From: Chuck Lever <chuck.lever@oracle.com>
Subject: Re: [RFC][PATCH] sunrpc: fix oops in rpc_create() when the mount namespace is unshared
Date: Wed, 10 Sep 2008 16:54:15 -0400
Message-ID: <C67C0244-EBA8-4E8C-94D8-E815DC1F979D@oracle.com>
References: <48C52B29.4020204@fr.ibm.com> <20080909124311.GA10053@us.ibm.com> <m18wu1nyon.fsf@frodo.ebiederm.org> <20080909152952.GA21207@us.ibm.com> <DE845309-1684-472A-8269-78AB3A2823A9@oracle.com> <m1fxo9mba5.fsf@frodo.ebiederm.org> <48C791F9.8090606@fr.ibm.com> <76bd70e30809100812r4a7fa71crfc7196350e3ed1cf@mail.gmail.com> <m1ej3rixbx.fsf@frodo.ebiederm.org>
Mime-Version: 1.0 (Apple Message framework v928.1)
Content-Type: text/plain; charset=US-ASCII; format=flowed; delsp=yes
Cc: chucklever@gmail.com, "Cedric Le Goater" <clg-NmTC/0ZBporQT0dZR+AlfA@public.gmane.org>,
	"Serge E. Hallyn" <serue@us.ibm.com>,
	"Andrew Morton" <akpm@linux-foundation.org>,
	"Trond Myklebust" <trond.myklebust@fys.uio.no>,
	"Linux Kernel Mailing List" <linux-kernel@vger.kernel.org>,
	"Linux Containers" <containers-qjLDD68F18O7TbgM5vRIOg@public.gmane.org>,
	linux-nfs@vger.kernel.org
To: ebiederm@xmission.com
In-Reply-To: <m1ej3rixbx.fsf-B27657KtZYmhTnVgQlOflh2eb7JE58TQ@public.gmane.org>
Sender: linux-nfs-owner@vger.kernel.org

On Sep 10, 2008, at Sep 10, 2008, 4:02 PM, ebiederm@xmission.com wrote:
> "Chuck Lever" <chuck.lever@oracle.com> writes:
>> That makes sense.
>>
>> This is likely coming from lockd_down(), and is almost certainly not
>> coming from the same uts namespace as the lockd_up() that did the
>> pmap_set, which was done by the first NFS mount done in the first uts
>> namespace on the system.  It's just something that the kernel has to
>> do for maintenance.
>>
>> There is only one lockd() instance that is shared among all the uts
>> namespaces, right?  In this case, what is the correct utsname to use?
>
> Interesting.
>
> As a general rule I would say we should capture the uts instance
> in locked_up().  And use the same instance in locked_down().
>
> I'm not at all familiar with how locked interacts with nfs mounts
> in a practical sense.  Is there one locked instance (or at least  
> context)
> per nfs mount?
>
> The way I would expect things to work is that when we mount an nfs  
> filesystem
> from an nfs server.  We would create a locked context for that  
> server, that
> additional nfs mounts to the same nfs server could share.

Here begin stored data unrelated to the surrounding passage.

(** * Lightbox: the optics solver of [lightbox.py], embedded and verified

    The development follows the Python module class by class:
    [Vector2], [Material], [Ray], [Item], [LightBox], [Sensor], [Physics],
    [Scoreboard], [Shop], and of [Game] the two tracing routines, the
    scoring and the ray casting of a frame.  Drawing, sound, the clock,
    the event loop and the two JSON files are outside the model: [save]
    and [load] are left out, and values the code reads from the clock are
    parameters.

    Numbers.  Python [float]s are read as real numbers ([R]), so every
    statement below is about the exact-arithmetic reading of the program:
    rounding, infinities and NaN are outside the model.  Python [int]s are
    [Z].  A division whose divisor is zero raises [ZeroDivisionError] in
    Python; every division of the modelled code is either guarded by the
    code itself ([normalize], [normal], [intersect], [check_hit]), divides
    by the constant [MAX_RAY_DISTANCE], or divides by a refractive index,
    and the theorems that depend on such a quotient take the indices
    positive.

    Objects.  A [Ray] holds a reference to one of the two process-wide
    [Material] objects [AIR] and [GLASS]; [GLASS] is mutated between frames
    by [set_base_ior], so the tracer takes its current value as a
    parameter and material references are dereferenced through it. *)

From Stdlib Require Import Reals Lra Lia ZArith List.
From stdpp Require Import base option strings gmap pretty.
Import ListNotations.
Open Scope R_scope.

(** ** Comparisons on reals as decidable propositions *)

#[global] Instance Rlt_decision (a b : R) : Decision (a < b) := Rlt_dec a b.
#[global] Instance Rle_decision (a b : R) : Decision (a <= b) := Rle_dec a b.
#[global] Instance Rgt_decision (a b : R) : Decision (a > b) := Rgt_dec a b.
#[global] Instance Rge_decision (a b : R) : Decision (a >= b) := Rge_dec a b.
#[global] Instance R_eq_decision : EqDecision R := Req_dec_T.

(** ** Module constants *)

Definition SENSOR_RADIUS : R := 35.
Definition MAX_RAY_DISTANCE : R := 6000.
Definition CURVE_DEPTH : R := 45.

(** Scoring *)
Definition TIME_PENALTY : Z := 30.
Definition MOVE_PENALTY : Z := 200.
Definition ITEM_PENALTY : Z := 400.
Definition MAX_SCORE : Z := 10000.

Definition Color : Type := (Z * Z * Z)%type.

Definition WHITE : Color := (255, 255, 255)%Z.
Definition RED : Color := (255, 80, 80)%Z.
Definition GREEN : Color := (80, 255, 120)%Z.
Definition ORANGE : Color := (255, 140, 0)%Z.
Definition YELLOW : Color := (255, 255, 100)%Z.
Definition BLUE : Color := (80, 150, 255)%Z.
Definition VIOLET : Color := (180, 100, 255)%Z.

Inductive ItemType : Type :=
| PLANE_MIRROR
| TRIANGLE
| RECTANGLE
| CURVED_MIRROR
| CONCAVE_LENS
| CONVEX_LENS.

#[global] Instance ItemType_eq_decision : EqDecision ItemType.
Proof. solve_decision. Defined.

(** ** Library functions

    [math.radians(x)] is [x * (pi / 180)]. *)
Definition radians (deg : R) : R := deg * (PI / 180).

(** [int(x)] of a float: truncation towards zero. *)
Definition int (x : R) : Z :=
  if bool_decide (0 <= x) then Int_part x else (- Int_part (- x))%Z.

(** ** class Vector2 *)

Module Vector2.

Record t : Type := mk { x : R; y : R }.

Definition add (a b : t) : t := mk (x a + x b) (y a + y b).
Definition sub (a b : t) : t := mk (x a - x b) (y a - y b).
Definition mul (a : t) (s : R) : t := mk (x a * s) (y a * s).
Definition dot (a b : t) : R := x a * x b + y a * y b.
Definition length (a : t) : R := sqrt (x a ^ 2 + y a ^ 2).

Definition normalize (a : t) : t :=
  let l := length a in
  if bool_decide (l > 0) then mk (x a / l) (y a / l) else mk 0 0.

(** [Vector2(-n.x, -n.y)], written out at each use in the source. *)
Definition neg (a : t) : t := mk (- x a) (- y a).

Definition to_tuple (a : t) : R * R := (x a, y a).

Definition rotate (a : t) (angle : R) : t :=
  let c := cos angle in
  let s := sin angle in
  mk (x a * c - y a * s) (x a * s + y a * c).

Definition perp (a : t) : t := normalize (mk (- y a) (x a)).

End Vector2.

(** ** class Material *)

Module Material.

Record t : Type := mk {
  ior_red : R;
  ior_orange : R;
  ior_yellow : R;
  ior_green : R;
  ior_blue : R;
  ior_violet : R
}.

(** The dictionary built at each call of [get_ior]. *)
Definition iors (self : t) : gmap string R :=
  <["red" := ior_red self]> (
  <["orange" := ior_orange self]> (
  <["yellow" := ior_yellow self]> (
  <["green" := ior_green self]> (
  <["blue" := ior_blue self]> (
  <["violet" := ior_violet self]> (
  <["white" := (ior_red self + ior_violet self) / 2]> ∅)))))).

There is one lockd, one statd, and one rpcbind per client.  These are  
shared between all the NFS mounts on the client.  Likewise, there is  
one of each of these per server, and they are shared among all exports.

lockd_up() and lockd_down() maintain a count of mounts and exports,  
and lockd_down() shuts down lockd when the count goes to zero.

statd provides the ability to signal a server when a client reboots  
(and vice versa). This gives the server an indication of when to free  
locks for any applications on a rebooting client, and gives the client  
an indication of when it needs to reclaim locks on a rebooting server.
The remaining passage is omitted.